Is the IRS finally going to pay down its tech debt? And move its infrastructure into the 2020s? Perhaps so, now that it has inked a deal with Cayosoft to replace its aging legacy solutions.
The sprawling agency, the bane of taxpayers and legislators alike, has relied on using tools from a legacy vendor to manage Microsoft platforms, users and identities, Cayoso pointed out. But those tools stuttered for a common reason — they weren’t designed to work in cloud and hybrid environments. That forced the agency to foot the bill for costly customization just to keep up and running and avoid blind spots. Hardly efficient or cost-effective and something that likely set the hair of the Doge tech bros on fire.
“The IRS has aspirations of more monitoring of financial transactions and cryptocurrency transactions, so it’s no surprise they are thinking about redoing their technology stack to make that feasible instead of throwing more people at the problems,” says John Bambenek, president of Bambenek Consulting.
The agency aims to punch up efficiency and modernize its Microsoft infrastructure management platform with hybrid capabilities more suited to 2025 and beyond and at the same time strengthen security.
“Switching away from old, patchwork tools is a big win for the IRS because it means fewer headaches, faster fixes and stronger protection for sensitive data,” says J Stephen Kowski, field CTO at SlashNext Email Security+.
Modern platforms built for today’s hybrid environments, he points out, “can spot threats quickly, recover from attacks or outages in minutes, and make day-to-day management much simpler.”
Cayosoft offers an agentless platform that it says will let the agency “meet strict recovery time objective (RTO) and recovery point objective (RPO) thresholds by restoring entire Active Directory forests in minutes and capturing near real-time identity changes across AD, Entra ID, and Microsoft 365.” It also features built-in zero-trust delegation, automated license provisioning and immutable, malware-tested backups. The IRS will use the setup to modernize its infrastructure, boost resilience, and lay the groundwork for innovation while meeting federal requirements.
Organizations are often hesitant to abandon legacy investments, but taking the leap can be the most cost-effective option. “While large organizations like the IRS have had huge investments to stand up systems to process the information at the scale they do, developments mean there are far cheaper ways of doing things and that difference in cost makes it worth developing entirely new systems,” says Bambenek.

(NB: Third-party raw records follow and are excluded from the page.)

(* ===== verification/StoreEvents.v ===== *)
(** * Writes and their events

    What the store operations of [src/internal/storage/store.go] guarantee
    whatever the database and the message broker answer: an object is announced
    to the watchers only after the transaction that wrote it has been
    committed, and an operation that fails announces nothing. *)

From stdpp Require Import prelude gmap strings list.
From Stdlib Require Import ZArith Lia.
From S2P Require Import Prelude Prog Meta Strconv Sql Effects StorageEffects StorageSample Repository Store.

(** ** The interface of a repository

    Its operations send statements, and leave the transaction to the store. *)
Definition statement {T} A (e : SEff T A) : Prop :=
  match e with
  | Insert _ _ _ _ | DeleteReturning _ _ | UpdateSet _ _ _ | QueryRow _ _ _ | Query _ _ _
  | QueryCount _ _ _ | QueryGroups _ _ _ _ => True
  | _ => False
  end.

Class SendsStatements {T} (repo : Repository T) : Prop := {
  Create_statements : ∀ o, calls statement (rp_Create repo o);
  Delete_statements : ∀ n ns, calls statement (rp_Delete repo n ns);
  Get_statements : ∀ db n ns, calls statement (rp_Get repo db n ns);
  List_statements : ∀ db ns opts, calls statement (rp_List repo db ns opts);
  Update_statements : ∀ n ns o, calls statement (rp_Update repo n ns o);
  Count_statements : ∀ db ns, calls statement (rp_Count repo db ns)
}.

It was probably long past time for the IRS to de-emphasize classic Active Directory for what Jason Soroko, senior fellow at Sectigo, calls “a single source of truth.” By doing so, the agency “is modernizing towards what has been called an identity fabric,” he says. “In practice, this means fewer privileged service accounts, smaller attack surfaces and a blueprint for other civilian agencies that still cling to the same vintage toolchains.”
Key in that “vintage toolchain” is Active Directory Certificate Services (ADCS), “which was optimized for a pure Microsoft stack world that no longer exists, and hopefully, government agencies and others view ADCS the same way and look towards more modern systems,” says Soroko.
“By replacing a monolithic AD mindset with a hybrid identity fabric, the IRS is signalling that federal compliance now values recoverability and least privilege design just as much as uptime,” he adds.
And Kowski believes the modernization will put the IRS on pace “with new security rules and avoid the risks that come with outdated tech.” And that’s essential to ensuring that “critical government systems stay safe, efficient, and ready for whatever comes next.”
It seems the IRS is about to become more efficient. That might not be what taxpayers want to hear. But it’s about time.